Upon closer scrutiny though, there is another factor contributing to the drop that is not necessarily good news: The official size of the U.S. labor force is shrinking.
The Bureau of Labor Statistics publishes the “Labor Force Participation Rate” each month, along with a litany of other metrics that are used to give us the headline jobs number and the unemployment rate.
The government's definition of the labor force is all individuals 16 years of age and older, who are employed or seeking employment. It does not include students; retirees; anyone with unreported income, or "discouraged" workers.

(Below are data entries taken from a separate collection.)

(* ===== verification/Fork.v ===== *)
(** [kfork]: the child gets a copy of the parent's memory, registers, open
    files and name, and on failure nothing is lost. *)

From S2P Require Import Prelude.
From S2P Require Import Memory.
From S2P Require Import Spinlock.
From S2P Require Import Riscv.
From S2P Require Import Kalloc.
From S2P Require Import PageTable.
From S2P Require Import AddrSpace.
From S2P Require Import Uvm.
From S2P Require Import UserMem.
From S2P Require Import UserCopy.
From S2P Require Import ProcMem.
From S2P Require Import Proc.
From S2P Require Import ProcInv.
From S2P Require Import ProcOps.

Section copy.
Context `{LinkerSyms}.

Lemma flags_keep_V v : has_flag v PTE_V = true -> Z.lor (PTE_FLAGS v) PTE_V = PTE_FLAGS v.
Proof.
  intros HV. change PTE_V with (Z.shiftl 1 0) in *. rewrite <- has_flag_flags, has_flag_bit in HV by lia.
  apply Z.bits_inj'. intros n Hn. rewrite Z.lor_spec. destruct (decide (n = 0)) as [->|Hne].
  - rewrite HV. done.
  - change (Z.shiftl 1 0) with 1. replace (Z.testbit 1 n) with false; [apply orb_false_r|].
    symmetry. destruct n; [done| |lia]. done.
Qed.

Lemma xlate_V m r va v : xlate m r va = Some v -> has_flag v PTE_V = true.
Proof.
  unfold xlate. destruct (pte_slot m r va) as [a|]; [|done]. cbn.
  destruct (has_flag (ld64 m a) PTE_V) eqn:E; [|done]. by intros [= <-].
Qed.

The participation rate is the comparison of the "labor force," those looking for work or employed, and everyone else. That ratio is currently 64.2 percent seasonally adjusted, and 63.9 percent non-seasonally adjusted, the same level as last month. Both of those percentages are currently running at 27-year lows, meaning the percentage of Americans not working or even trying to join the work force is at a near three-decade high.
The last time the participation rate was above 66 percent — the 10-year average — was in August 2008.
It is imperative that we continue to monitor this relationship in order to determine if an improving unemployment rate means that American workers are finding jobs, or have just given up looking.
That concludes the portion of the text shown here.